= Beginning of Section =

(* ===== verification/App.v ===== *)
(** * The page (src/App.tsx) composed with its components

    [World] is the whole page state: the shared timer queue, the React
    hooks of every mounted component ([Hooks]), what React remembers of the
    passive effects at the last commit ([Effects]: their dependency lists
    and the cleanup each returned), SoundController's field, the browser
    environment, and the uncaught exceptions reported to the console.

    One input of [step] is one task of the browser's event loop:

    - a click or pointer event, routed by [dispatch] to the handler the
      current render attaches at that target (nothing happens when no
      element with a handler receives the event);
    - [Tick]: the earliest timer fires and its callback runs;
    - [Wait d]: time passes, never beyond the next due timer.

    After the handler or callback, [commit] does what React does when it
    re-renders: unmounted gift-box instances lose their [hovered] hook, and
    each effect whose dependencies changed has its cleanup run and its body
    re-run (all cleanups first, the child [UIOverlay] before [App], then
    all bodies in the same order).  State updates are applied when the
    setter is called: no handler of the program reads the state after
    setting it (they read the props of the render they were created in),
    so this agrees with React's batched updates.

    An exception escaping a handler or callback is reported
    ([w_errors]); the updates made before it stay, as they do in React 18
    and in the HTML timer algorithm. *)

From S2P Require Import Prelude Stage Timers Dom Sound GiftBox Overlay Scene.
From Stdlib Require Import QArith.
Local Close Scope Q_scope.
Local Open Scope js_scope.
#[local] Set Warnings "-abstract-large-number".

(** ** State *)

(** The callbacks of App's own timers: [() => setStage(target)]. *)
Inductive AppTask := StageTimer (target : ExperienceStage).

(** Every callback the page hands to the timer queue. *)
Inductive Task :=
| AppT (t : AppTask)
| OverlayT (t : OverlayTask)
| SoundT (t : SoundTask).

Inductive AppHandler := StartClick.

#[export] Instance AppHandler_eq_dec : EqDecision AppHandler.
Proof. solve_decision. Defined.

(** The hooks: App's [stage] and [hasStarted], UIOverlay's [msgIndex],
    and the [hovered] hook of each gift-box slot of Scene. *)
Record Hooks := mk_hooks {
  stage : ExperienceStage;
  hasStarted : bool;
  msgIndex : nat;
  hovered : bool;
  hovered_open : bool
}.

(** React's memory of the two passive effects. *)
Record Effects := mk_effects {
  app_deps : ExperienceStage;
  app_cleanup : option nat;
  overlay_deps_at : ExperienceStage * nat;
  overlay_cleanup_id : option nat
}.

Record World := mk_world {
  w_sched : sched Task;
  w_hooks : Hooks;
  w_effects : Effects;
  w_sound : SoundSt;
  w_env : AudioEnv;
  w_errors : list Exn
}.

Definition set_sched (q : sched Task) (w : World) : World :=
  mk_world q (w_hooks w) (w_effects w) (w_sound w) (w_env w) (w_errors w).
Definition set_hooks (h : Hooks) (w : World) : World :=
  mk_world (w_sched w) h (w_effects w) (w_sound w) (w_env w) (w_errors w).
Definition set_effects (e : Effects) (w : World) : World :=
  mk_world (w_sched w) (w_hooks w) e (w_sound w) (w_env w) (w_errors w).
Definition set_sound_w (x : SoundSt) (w : World) : World :=
  mk_world (w_sched w) (w_hooks w) (w_effects w) x (w_env w) (w_errors w).
Definition add_error (e : Exn) (w : World) : World :=
  mk_world (w_sched w) (w_hooks w) (w_effects w) (w_sound w) (w_env w) (w_errors w ++ [e]).

(** The page as React mounts it: stage START, no timers.  The mount-time
    run of both effects arms nothing in START, so the effects' memory
    already holds START. *)
Definition world_init (env : AudioEnv) : World :=
  mk_world sched_init (mk_hooks START false 0 false false)
    (mk_effects START None (overlay_deps START) None) sound_init env [].

(** ** The interfaces the components use, for the page *)

#[export] Instance world_sound_host : SoundHost World := {|
  sound_of := w_sound;
  set_sound := set_sound_w;
  audio_env := w_env;
  host_now w := sc_now (w_sched w);
  host_set_timer d p t w := set_sched (sched_add d p (SoundT t) (w_sched w)).1 w
|}.

#[export] Instance world_sound_host_laws : SoundHostLaws World.
Proof. split; reflexivity. Qed.

Definition world_set_timer {T} (inj : T -> Task) (d : nat) (p : option nat) (t : T) : JS World nat :=
  fun w => let qi := sched_add d p (inj t) (w_sched w) in (set_sched qi.1 w, Ok qi.2).

Definition world_clear_timer (id : nat) : JS World unit :=
  js_modify (fun w => set_sched (sched_cancel id (w_sched w)) w).

#[export] Instance world_overlay_timers : TimerHost World OverlayTask := {|
  setTimeout d t := world_set_timer OverlayT d None t;
  setInterval d t := world_set_timer OverlayT d (Some d) t;
  clearTimer := world_clear_timer
|}.

#[export] Instance world_app_timers : TimerHost World AppTask := {|
  setTimeout d t := world_set_timer AppT d None t;
  setInterval d t := world_set_timer AppT d (Some d) t;
  clearTimer := world_clear_timer
|}.

(** ** The hooks' setters *)

Definition update_hooks (f : Hooks -> Hooks) : JS World unit :=
  js_modify (fun w => set_hooks (f (w_hooks w)) w).

Definition with_stage (s : ExperienceStage) (h : Hooks) : Hooks :=
  mk_hooks s (hasStarted h) (msgIndex h) (hovered h) (hovered_open h).

(** [setStage(value)] and [setStage(prev => ...)]. *)
Definition setStage (s : ExperienceStage) : JS World unit := update_hooks (with_stage s).
Definition updateStage (f : ExperienceStage -> ExperienceStage) : JS World unit :=
  update_hooks (fun h => with_stage (f (stage h)) h).

Definition setHasStarted (b : bool) : JS World unit :=
  update_hooks (fun h => mk_hooks (stage h) b (msgIndex h) (hovered h) (hovered_open h)).
Definition setMsgIndex (f : nat -> nat) : JS World unit :=
  update_hooks (fun h => mk_hooks (stage h) (hasStarted h) (f (msgIndex h)) (hovered h) (hovered_open h)).
Definition setHovered (b : bool) : JS World unit :=
  update_hooks (fun h => mk_hooks (stage h) (hasStarted h) (msgIndex h) b (hovered_open h)).
Definition setHoveredOpen (b : bool) : JS World unit :=
  update_hooks (fun h => mk_hooks (stage h) (hasStarted h) (msgIndex h) (hovered h) b).

(** ** App's code *)

Definition startExperience : JS World unit :=
  setHasStarted true ;;
  setStage GIFT_BOX ;;
  playBackground.

Definition nextStage : JS World unit := updateStage next_stage.

(** The body of [useEffect(..., [stage])]; the result is the id its
    cleanup clears ([None]: the body returned no cleanup). *)
Definition app_effect (s : ExperienceStage) : JS World (option nat) :=
  if decide (s = OPENING) then (id <- setTimeout 3500 (StageTimer WORLD) ;; js_ret (Some id))
  else if decide (s = WORLD) then (id <- setTimeout 6000 (StageTimer FINAL) ;; js_ret (Some id))
  else js_ret None.

Definition app_effect_cleanup (c : option nat) : JS World unit :=
  match c with Some id => clearTimer (T := AppTask) id | None => js_ret tt end.

Definition run_app_task (t : AppTask) : JS World unit :=
  match t with StageTimer s => setStage s end.

(** The start overlay, rendered while [!hasStarted]. *)
Definition app_dom (started : bool) : option (Node AppHandler) :=
  if started then None else Some (
  Elem ["absolute"; "inset-0"; "z-50"; "flex"; "flex-col"; "items-center"; "justify-center";
        "bg-white/90"; "backdrop-blur-sm"; "transition-opacity"; "duration-1000"] None [
    Elem ["text-center"; "p-8"; "space-y-6"] None [
      Elem ["text-4xl"; "md:text-6xl"; "font-love"; "text-rose-500"; "animate-pulse"] None
        [Text "A Special Surprise for My Love"];
      Elem ["text-rose-400"; "font-light"; "max-w-md"; "mx-auto"; "text-lg"] None
        [Text "Please turn on your sound for the full magical experience."];
      Elem ["px-10"; "py-4"; "bg-rose-500"; "text-white"; "rounded-full"; "text-xl"; "font-bold";
            "hover:bg-rose-600"; "transition-all"; "hover:scale-105"; "active:scale-95";
            "shadow-xl"; "shadow-rose-200"; "pointer-events-auto"] (Some StartClick)
        [Text "Open Your Surprise 💝"]]]).

Definition app_reachable (started : bool) : list AppHandler :=
  match app_dom started with Some n => reachable_handlers true n | None => [] end.

(** The [OrbitControls] props that depend on the stage. *)
Definition orbit_enableZoom (s : ExperienceStage) : bool :=
  bool_decide (s = WORLD \/ s = FINAL \/ s = CELEBRATION).
Definition orbit_autoRotate (s : ExperienceStage) : bool :=
  bool_decide (s = GIFT_BOX \/ s = FINAL \/ s = CELEBRATION).

(** ** React's commit *)

Definition set_app_effect (deps : ExperienceStage) (c : option nat) : JS World unit :=
  js_modify (fun w => let e := w_effects w in
    set_effects (mk_effects deps c (overlay_deps_at e) (overlay_cleanup_id e)) w).

Definition set_overlay_effect (deps : ExperienceStage * nat) (c : option nat) : JS World unit :=
  js_modify (fun w => let e := w_effects w in
    set_effects (mk_effects (app_deps e) (app_cleanup e) deps c) w).

(** A gift-box slot that the new render leaves empty is unmounted: its
    [hovered] hook is gone, and a later mount starts from [false]. *)
Definition unmount_boxes : JS World unit :=
  update_hooks (fun h =>
    mk_hooks (stage h) (hasStarted h) (msgIndex h)
      (if decide (stage h = GIFT_BOX) then hovered h else false)
      (if decide (stage h = OPENING) then hovered_open h else false)).

Definition commit : JS World unit :=
  unmount_boxes ;;
  w <- js_get ;;
  let s := stage (w_hooks w) in
  let e := w_effects w in
  let ov_changed := bool_decide (overlay_deps s <> overlay_deps_at e) in
  let app_changed := bool_decide (s <> app_deps e) in
  (if ov_changed then overlay_cleanup (overlay_cleanup_id e) else js_ret tt) ;;
  (if app_changed then app_effect_cleanup (app_cleanup e) else js_ret tt) ;;
  (if ov_changed then (c <- overlay_effect s ;; set_overlay_effect (overlay_deps s) c) else js_ret tt) ;;
  (if app_changed then (c <- app_effect s ;; set_app_effect s c) else js_ret tt).

(** ** Inputs and the step function *)

Inductive Input :=
| ClickStart       (* a click on the start button's place *)
| ClickBox         (* a click on the gift box's place *)
| ClickYes         (* a click on the "Yes" button's place *)
| PointerOverBox
| PointerOutBox
| Tick             (* the earliest timer fires *)
| Wait (d : nat).  (* d ms pass, stopping at the next due timer *)

Definition box_setter (slot : BoxSlot) : bool -> JS World unit :=
  match slot with FloatSlot => setHovered | OpenSlot => setHoveredOpen end.

Definition page_scene (h : Hooks) : list (SceneChild World) :=
  scene_children (stage h) nextStage.

(** The handler the current render attaches where the event lands. *)
Definition dispatch (i : Input) : JS World unit :=
  w <- js_get ;;
  let h := w_hooks w in
  match i with
  | ClickStart =>
      if bool_decide (StartClick ∈ app_reachable (hasStarted h)) then startExperience else js_ret tt
  | ClickBox =>
      match mounted_giftbox (page_scene h) with Some (_, p) => handleClick p | None => js_ret tt end
  | ClickYes =>
      if bool_decide (YesClick ∈ overlay_reachable (stage h) (msgIndex h))
      then handleYesClick setStage else js_ret tt
  | PointerOverBox =>
      match mounted_giftbox (page_scene h) with
      | Some (slot, p) => handlePointerOver (box_setter slot) p
      | None => js_ret tt
      end
  | PointerOutBox =>
      match mounted_giftbox (page_scene h) with
      | Some (slot, _) => handlePointerOut (box_setter slot)
      | None => js_ret tt
      end
  | Tick | Wait _ => js_ret tt
  end.

Definition run_task (t : Task) : JS World unit :=
  match t with
  | AppT a => run_app_task a
  | OverlayT o => run_overlay_task setMsgIndex o
  | SoundT s => run_sound_task s
  end.

Definition report (r : Res unit) (w : World) : World :=
  match r with Ok _ => w | Throw e => add_error e w end.

(** Run a handler or callback, report what escapes it, then commit. *)
Definition handle (m : JS World unit) (w : World) : World :=
  let '(w', r) := m w in js_exec commit (report r w').

Definition step (i : Input) (w : World) : World :=
  match i with
  | Tick =>
      match sched_pop (w_sched w) with
      | Some (t, q) => handle (run_task (tm_task t)) (set_sched q w)
      | None => w
      end
  | Wait d => set_sched (sched_wait d (w_sched w)) w
  | _ => handle (dispatch i) w
  end.

Definition run (l : list Input) (w : World) : World := fold_left (fun w i => step i w) l w.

= End of Section =

> EXERCISE
In the entries above, find each line with the string "slot" and copy it.

> RESULT OF THE EXERCISE
    and the [hovered] hook of each gift-box slot of Scene. *)
(** A gift-box slot that the new render leaves empty is unmounted: its
Definition box_setter (slot : BoxSlot) : bool -> JS World unit :=
  match slot with FloatSlot => setHovered | OpenSlot => setHoveredOpen end.
      | Some (slot, p) => handlePointerOver (box_setter slot) p
      | Some (slot, _) => handlePointerOut (box_setter slot)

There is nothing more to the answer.